• **Excerpts from a dataset**
(* ===== verification/PageDir.v ===== *)
(** The page directory of a process: [page_dir_create] of [user/process.c],
    specified.

    The function copies the entries of the kernel's gigabyte through the window
    on the directory in use, and makes the last entry lead to the new directory
    itself.  [shares_kernel v F]: the directory in the frame [F] does what the
    directory in CR3 does for the addresses of the kernel. *)

From S2P Require Import Prelude Bytes CString Bitmap LinkedList Paging PageTable PageMap Words Kernel.
From S2P Require Import ReadyQueues Sched Sync Memory Heap Thread ThreadSpec ThreadRun Process.

Module PageDir.
Import Bitmap LinkedList Paging PageTable PageMap Words Kernel ReadyQueues Sched Sync Memory Heap.
Import Thread ThreadSpec ThreadRun Process.

(** The entries of the kernel's gigabyte are in memory. *)
Definition upper_half (s : vm) : Prop := forall o, 0xc00 <= o < PAGE -> is_Some (phys s !! (frame (cr3 s) + o)).

Record shares_kernel (s : vm) (F : Z) : Prop := {
  sk_aligned : F mod PAGE = 0;
  sk_pde x : 768 <= x < 1023 -> pde_of (under s F) x = pde_of s x;
  sk_self : pde_of (under s F) 1023 = Some (entry_word F)
}.

(** The same word at two places. *)
Lemma ld32p_move m m' p q : (forall i, 0 <= i < 4 -> m !! (p + i) = m' !! (q + i)) -> ld32p m p = ld32p m' q.
Proof.
  intros H. unfold ld32p. pose proof (H 0 ltac:(lia)) as H0. rewrite !Z.add_0_r in H0.
  by rewrite H0, !H by lia.
Qed.

(** The window on the directory in use. *)
Lemma translate_dir s o : self_mapped s -> 0 <= o < PAGE ->
  translate s (0xfffff000 + o) = Some (frame (cr3 s) + o).
Proof.
  intros Hs Ho. pose proof Hs as (e & He & Pe & Fe).
  replace (0xfffff000 + o) with (0xffc00000 + 1023 * PAGE + 4 * (o / 4) + o mod 4) by (unfold PAGE; zdiv_lia).
  rewrite (translate_window s 1023 (o / 4) (o mod 4) e); [|done|lia|unfold PAGE in Ho; zdiv_lia|zdiv_lia|done|done].
  rewrite Fe. f_equal. zdiv_lia.
Qed.

(** No entry in use leads to the directory in CR3 as if that were a table. *)
Definition entries_apart (D : list Z) (s : vm) : Prop := forall d i e, d ∈ cr3 s :: D -> 0 <= i < 1023 ->
  pde_of (under s d) i = Some e -> present e = true -> frame e <> frame (cr3 s).

Lemma keeps_apart D s v : vm_keeps D s v -> entries_apart D s -> entries_apart D v.
Proof.
  intros (C & K & _) A d i e. rewrite C. intros Hd Hi. rewrite (keeps_pde _ _ (K d Hd)) by lia. by apply A.
Qed.

Lemma dirs_apart D s v c : dirs_kept D s v -> c ∈ D -> entries_apart D (under s c) -> entries_apart D (under v c).
Proof.
  intros K Hc A d i e Hd Hi. change (under (under v c) d) with (under v d). simpl in *. assert (Hd' : d ∈ cr3 s :: D) by set_solver.
  rewrite (K d i Hd') by lia. by apply A.
Qed.

Section PageDir.
Context (D : list Z).
Implicit Types (s v : vm) (k : kernel) (H : kheap) (vb pb : list bool).

#[local] Instance data_mem : ByteMem vm := vm_mem D.

(** The directory in use does not change. *)
Lemma dir_kept P s s' o : modifies P s s' -> 0 <= o < PAGE ->
  phys s' !! (frame (cr3 s) + o) = phys s !! (frame (cr3 s) + o).
Proof.
  intros M Ho. assert (K : vm_keeps D s s') by exact (modifies_keeps _ _ _ M).
  destruct K as (_ & K & _). destruct (K (cr3 s)) as (_ & _ & F); [left|]. apply F. left.
  rewrite frame_add by done. by left.
Qed.

Lemma self_mapped_kept P s s' : modifies P s s' -> self_mapped s -> self_mapped s'.
Proof.
  intros M Hs. pose proof (modifies_grows _ _ _ _ M) as G. rewrite <- (under_cr3 s'), (gr_cr3 _ _ _ G).
  apply (gr_self _ _ _ G); [left|by rewrite under_cr3].
Qed.

(** Copying the upper half of the directory to the page at [d]. *)
Lemma copy_upper s d : self_mapped s -> upper_half s -> all_u8 s -> valid_block s d PAGE ->
  wp (CString.memcpy (d +! 0x300 * 4) (0xfffff000 + 0x300 * 4) 1024) s (fun _ s' =>
    modifies (in_block (d + 0xc00) 1024) s s'
    /\ forall o, 0xc00 <= o < PAGE -> load8 s' (d + o) = phys s !! (frame (cr3 s) + o)).
Proof.
  intros Hs Hu U V. rewrite (valid_block_addr s d PAGE) by (done || unfold PAGE; lia).
  pose proof (valid_block_range s d PAGE V ltac:(unfold PAGE; lia)) as Hr. unfold PAGE in Hr.
  unfold CString.memcpy. apply wp_bind, wp_assert.
  { apply andb_true_iff. split; apply negb_true_iff, Z.eqb_neq; lia. }
  eapply wp_for_upto with (Inv := fun i s' => modifies (in_block (d + 0xc00) 1024) s s'
    /\ forall o, 0xc00 <= o < 0xc00 + i -> load8 s' (d + o) = phys s !! (frame (cr3 s) + o)).
  - split; [reflexivity|]. lia.
  - change (0 + Z.of_nat (Z.to_nat 1024)) with 1024. intros i s' Hi [M C].
    destruct (Hu (0xc00 + i)) as [b Hb]; [unfold PAGE; lia|]. apply wp_bind.
    rewrite !u32_small by lia. apply (wp_rd8 _ _ b).
    { change (vm_load s' (0xfffff000 + 768 * 4 + i) = Some b).
      replace (0xfffff000 + 768 * 4 + i) with (0xfffff000 + (0xc00 + i)) by lia.
      unfold vm_load. rewrite (translate_dir s'); [|by eapply self_mapped_kept|unfold PAGE; lia].
      rewrite (gr_cr3 _ _ _ (modifies_grows _ _ _ _ M)). simpl.
      rewrite (dir_kept _ _ _ _ M) by (unfold PAGE; lia). exact Hb. }
    assert (Va : vm_valid D s' (d + (0xc00 + i))).
    { apply (modifies_valid _ _ _ _ M), V. unfold PAGE; lia. }
    replace (d + 768 * 4 + i) with (d + (0xc00 + i)) by lia.
    eapply wp_mono; [exact (wp_wr8 s' _ b Va)|]. intros _ s'' [M' L]. split.
    + etransitivity; [exact M|]. eapply modifies_weaken; [exact M'|]. unfold in_block. intros a <-. lia.
    + intros o Ho. destruct (decide (o = 0xc00 + i)) as [->|Hne].
      * rewrite L, Hb, u8_small; [done|]. by apply (U (frame (cr3 s) + (0xc00 + i))).
      * rewrite (modifies_load _ _ _ _ M'); [apply C; lia| |lia].
        apply (modifies_valid _ _ _ _ M), V. unfold PAGE; lia.
  - change (0 + Z.of_nat (Z.to_nat 1024)) with 1024. intros s' [M C]. split; [exact M|].
    intros o Ho. apply C. unfold PAGE in Ho. lia.
Qed.

(** A word that was written is at its physical place. *)
Lemma rd32_place s a p w : valid_block s a 4 -> (forall i, 0 <= i < 4 -> translate s (a + i) = Some (p + i)) ->
  rd32 a s = Ok w s -> ld32p (phys s) p = Some w.
Proof.
  intros V T R. pose proof (valid_block_range s a 4 V ltac:(lia)) as Hr.
  assert (B : forall i, 0 <= i < 4 -> is_Some (phys s !! (p + i))).
  { intros i Hi. destruct (vm_load_valid D s (a + i)) as (q & v & Tq & Lq & _); [by apply V|].
    rewrite T in Tq by done. injection Tq as <-. by exists v. }
  destruct (ld32p (phys s) p) as [w'|] eqn:E.
  - rewrite (rd32_phys s a p w') in R by (done || lia). by injection R as <-.
  - unfold ld32p in E. destruct (B 0 ltac:(lia)) as [b0 B0]. rewrite Z.add_0_r in B0.
    destruct (B 1 ltac:(lia)) as [b1 B1], (B 2 ltac:(lia)) as [b2 B2], (B 3 ltac:(lia)) as [b3 B3].
    by rewrite B0, B1, B2, B3 in E.
Qed.

(** ** [page_dir_create] *)

(** The page [i] of the heap, in the frame [j], holds the new directory. *)
Record dir_made H s v (i j : nat) : Prop := {
  dm_grows : grows D s v;
  dm_page : valid_block v (page_at H (Z.of_nat i)) PG_SIZE;
  dm_new a : vm_valid D s a -> ~ in_block (page_at H (Z.of_nat i)) PG_SIZE a;
  dm_load a : vm_valid D s a -> ~ bitmap_byte (btmp (h_vpool H)) a ->
    ~ bitmap_byte (btmp (h_ppool H)) a -> vm_load v a = vm_load s a;
  dm_map d o : d ∈ cr3 s :: D -> 0 <= o < PAGE ->
    translate (under v d) (page_at H (Z.of_nat i) + o) = Some (frame_at H (Z.of_nat j) + o);
  dm_shares : shares_kernel v (frame_at H (Z.of_nat j));
  dm_low o : 0 <= o < 0xc00 ->
    phys v !! (frame_at H (Z.of_nat j) + o) = phys s !! (frame_at H (Z.of_nat j) + o);
  dm_free q : frame_free D s (frame q) -> frame q <> frame_at H (Z.of_nat j) -> phys v !! q = phys s !! q;
  dm_spare f : outside H f -> spare D s f -> spare D v f;
  dm_dirs : dirs_kept D s v
}.

Lemma page_dir_create_ok H k vb pb i0 : heap_rep D H k vb pb -> vb !! i0 = Some false ->
  clear_from 0 pb <> [] -> upper_half (k_vm k) ->
  exists (i j : nat) v, vb !! i = Some false /\ (forall x, (x < i)%nat -> vb !! x <> Some false)
    /\ take 1 (clear_from 0 pb) = [j]
    /\ page_dir_create k = Ok (page_at H (Z.of_nat i)) (with_vm v k)
    /\ heap_rep D H (with_vm v k) (<[i := true]> vb) (<[j := true]> pb)
    /\ dir_made H (k_vm k) v i j.
Proof.
  intros R Hi0 Hpb Hu. pose proof (proj2 (run_one vb i0) Hi0) as Hrun.
  destruct (clear_from 0 pb) as [|j js] eqn:Ej; [done|].
  destruct (kernel_pages_malloc_ok D H k vb pb 1 i0 R ltac:(lia) ltac:(lia) Hrun)
    as (i & v1 & Hi & Hlow & E1 & R1 & Pt); [rewrite Ej; simpl; lia|].
  pose proof Pt as [G1 Vp Hnw Hld Hmap Hcon Hfr Hff _ _ Hdk].
  rewrite Ej in *. simpl take in *.
  pose proof (proj1 (run_one vb i) Hi) as Hvi.
  simpl mark in R1. rewrite Nat.add_0_r in R1. change (Z.of_nat 1) with 1 in *. rewrite Z.mul_1_r in Vp, Hnw.
  set (d := page_at H (Z.of_nat i)) in *. set (F := frame_at H (Z.of_nat j)) in *.
  pose proof (hr_tables _ _ _ _ _ R) as T0. pose proof (hr_tables _ _ _ _ _ R1) as T1. simpl in T1.
  assert (Hself : self_mapped v1).
  { rewrite <- (under_cr3 v1). apply (to_self _ _ _ T1). left. }
  assert (Hu1 : upper_half v1).
  { intros o Ho. rewrite (gr_cr3 _ _ _ G1). apply (gr_phys _ _ _ G1). by apply Hu. }
  destruct (zoom_vm_ok _ (with_vm v1 k) _ (copy_upper v1 d Hself Hu1 (to_u8 _ _ _ T1) Vp))
    as ([] & v2 & E2 & M2 & C2).
  pose proof (modifies_grows _ _ _ _ M2) as G2.
  assert (Hmap1 : forall c o, c ∈ cr3 v1 :: D -> 0 <= o < PAGE -> translate (under v1 c) (d + o) = Some (F + o)).
  { intros c o Hc Ho. rewrite (gr_cr3 _ _ _ G1) in Hc. pose proof (Hmap 0%nat j c o eq_refl Hc Ho) as Hm.
    by rewrite Z.add_0_r in Hm. }
  destruct (pool_sizes _ _ _ _ _ R) as (Sv & Sp & Lv & Lp).
  assert (Hpj : pb !! j = Some false).
  { apply (taken_free 1 pb 0 j). by rewrite Ej. }
  pose proof (lookup_lt_Some _ _ _ Hvi) as Hlv. pose proof (lookup_lt_Some _ _ _ Hpj) as Hlp.
  destruct (page_addr D H (k_vm k) (Z.of_nat i) T0 ltac:(lia)) as [Hd1 Hd2]. fold d in Hd1, Hd2.
  destruct (hr_pbase _ _ _ _ _ R) as (Hm & Hb0 & Hb1).
  assert (HF : F mod PAGE = 0 /\ 0 < F < 2 ^ 32).
  { unfold F, frame_at, PG_SIZE, PAGE in *. split; [zdiv_lia|lia]. }
  assert (Hka : forall o, 0 <= o < PAGE -> kernel_addr (d + o)).
  { intros o Ho. eapply heap_addr_kernel; [exact T0|]. eapply page_heap_addr; [exact T0|lia|done]. }
  assert (Hmap2 : translate v2 d = Some F).
  { rewrite <- (under_cr3 v2), (gr_cr3 _ _ _ G2), <- (Z.add_0_r d), <- (Z.add_0_r F).
    apply (gr_map _ _ _ G2); [left|apply Hka; unfold PAGE; lia|apply Hmap1; [left|unfold PAGE; lia]]. }
  assert (E3 : addr_v2p d v2 = Ok F v2).
  { apply addr_v2p_ok; [by eapply self_mapped_kept|unfold PG_SIZE in Hd2; lia|exact Hmap2|lia|].
    intros pde pte _ _ Hpte. eapply ld32p_u32; [|exact Hpte]. apply (gr_u8 _ _ _ G2), T1. }
  destruct (entry_word_eq F ltac:(lia) (proj1 HF)) as (_ & Rw & Fw & Pw).
  assert (V2 : valid_block v2 (d + 4092) 4).
  { intros o Ho. rewrite <- Z.add_assoc. apply (modifies_valid _ _ _ _ M2), Vp. unfold PG_SIZE. lia. }
  destruct (zoom_vm_ok _ (with_vm v2 k) _ (wr32_ok v2 (d + 4092) (entry_word F) V2 Rw)) as ([] & v3 & E4 & M4 & W).
  assert (M : modifies (in_block d PG_SIZE) v1 v3).
  { etransitivity; [eapply modifies_weaken; [exact M2|]|eapply modifies_weaken; [exact M4|]];
      unfold in_block, PG_SIZE; intros a Ha; lia. }
  pose proof (modifies_grows _ _ _ _ M) as G.
  assert (Hload : forall o, 0 <= o < PAGE -> load8 v3 (d + o) = phys v3 !! (F + o)).
  { intros o Ho. simpl. unfold vm_load. rewrite <- (under_cr3 v3), (gr_cr3 _ _ _ G).
    rewrite (gr_map _ _ _ G (cr3 v1) (d + o) (F + o)); [done|left|by apply Hka|apply Hmap1; [left|done]]. }
  assert (Hbit : forall b bits a, bitmap_rep (k_vm k) b bits -> bitmap_byte b a -> ~ in_block d PG_SIZE a).
  { intros b bits a (_ & _ & _ & Vb & _) Ha. apply Hnw. replace a with (base_addr b + (a - base_addr b)) by lia.
    apply Vb. unfold bitmap_byte in Ha. lia. }
  exists i, j, v3. split; [exact Hvi|]. split; [by intros x Hx Hb%run_one; apply (Hlow x)|]. split; [done|]. split; [|split].
  - unfold page_dir_create. erewrite bind_ok by exact E1.
    rewrite (proj2 (Z.eqb_neq d NULL)) by (unfold NULL; lia).
    erewrite bind_ok by exact E2. erewrite bind_ok by (apply zoom_ok; exact E3).
    unfold st32. change (put_view vm_of v2 (with_vm v2 (with_vm v1 k))) with (with_vm v2 k).
    rewrite (valid_block_addr v1 d PG_SIZE) by (done || unfold PG_SIZE; lia).
    change (4 * 1023) with 4092. erewrite bind_ok by exact E4. reflexivity.
  - apply (heap_write D H (with_vm v1 k) _ _ _ v3 R1 M). intros a Ha.
    split; intros Hb; [apply (Hbit _ _ a (hr_vbits _ _ _ _ _ R) Hb)|apply (Hbit _ _ a (hr_pbits _ _ _ _ _ R) Hb)];
      done.
  - constructor.
    + by eapply grows_trans.
    + exact (valid_block_modifies _ _ _ _ _ M Vp).
    + exact Hnw.
    + intros a Va N1 N2. rewrite (modifies_load _ _ _ _ M); [by apply Hld|by apply (gr_valid _ _ _ G1)|by apply Hnw].
    + intros c o Hc Ho. apply (gr_map _ _ _ G); [by rewrite (gr_cr3 _ _ _ G1)|by apply Hka|].
      apply Hmap1; [by rewrite (gr_cr3 _ _ _ G1)|done].
    + fold F. assert (HFr : frame F = F) by (rewrite <- (Z.add_0_r F) at 1; apply frame_aligned; [apply HF|done]).
      constructor; [apply HF| |].
      * intros x Hx. unfold pde_of. simpl. rewrite HFr. apply ld32p_move. intros n Hn.
        rewrite <- !Z.add_assoc. rewrite <- Hload by (unfold PAGE; lia).
        rewrite (modifies_load _ _ _ (d + (4 * x + n)) M4);
          [|apply (modifies_valid _ _ _ _ M2), Vp; unfold PG_SIZE; lia|unfold in_block; lia].
        rewrite C2 by (unfold PAGE; lia). rewrite (gr_cr3 _ _ _ G). symmetry.
        apply (dir_kept _ _ _ _ M). unfold PAGE; lia.
      * unfold pde_of. simpl phys. simpl cr3. rewrite HFr. change (4 * 1023) with 4092.
        apply (rd32_place v3 (d + 4092)); [exact (valid_block_modifies _ _ _ _ _ M4 V2)| |exact W].
        intros o Ho. rewrite <- !Z.add_assoc. rewrite <- (under_cr3 v3), (gr_cr3 _ _ _ G).
        apply (gr_map _ _ _ G); [left|apply Hka; unfold PAGE; lia|apply Hmap1; [left|unfold PAGE; lia]].
    + intros o Ho. fold F. rewrite <- Hload by (unfold PAGE; lia).
      rewrite (modifies_load _ _ _ (d + o) M4);
        [|apply (modifies_valid _ _ _ _ M2), Vp; unfold PG_SIZE; lia|unfold in_block; lia].
      rewrite (modifies_load _ _ _ (d + o) M2); [|apply Vp; unfold PG_SIZE; lia|unfold in_block; lia].
      pose proof (Hcon 0%nat j o eq_refl ltac:(unfold PAGE; lia)) as Hc. by rewrite Z.add_0_r in Hc.
    + intros q Fq Hq.
      assert (Hjs : forall x, x ∈ [j] -> frame q <> frame_at H (Z.of_nat x)).
      { intros x ->%list_elem_of_singleton. exact Hq. }
      rewrite (keeps_frame D v1 v3); [by apply Hfr|exact (modifies_keeps _ _ _ M)|by apply Hff].
    + intros f Of Sf. eapply keeps_spare; [exact (modifies_keeps _ _ _ M)|]. by eapply taken_spare.
    + apply (dirs_kept_trans D _ v1); [apply G1|exact Hdk|]. apply keeps_dirs. exact (modifies_keeps _ _ _ M).
Qed.

End PageDir.
End PageDir.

• **Required action**
Starting at the line above that contains "does what the", repeat each line exactly up to and including the line that contains "Module PageDir.", and stop there.

• **Answer below**
    itself.  [shares_kernel v F]: the directory in the frame [F] does what the
    directory in CR3 does for the addresses of the kernel. *)

From S2P Require Import Prelude Bytes CString Bitmap LinkedList Paging PageTable PageMap Words Kernel.
From S2P Require Import ReadyQueues Sched Sync Memory Heap Thread ThreadSpec ThreadRun Process.

Module PageDir.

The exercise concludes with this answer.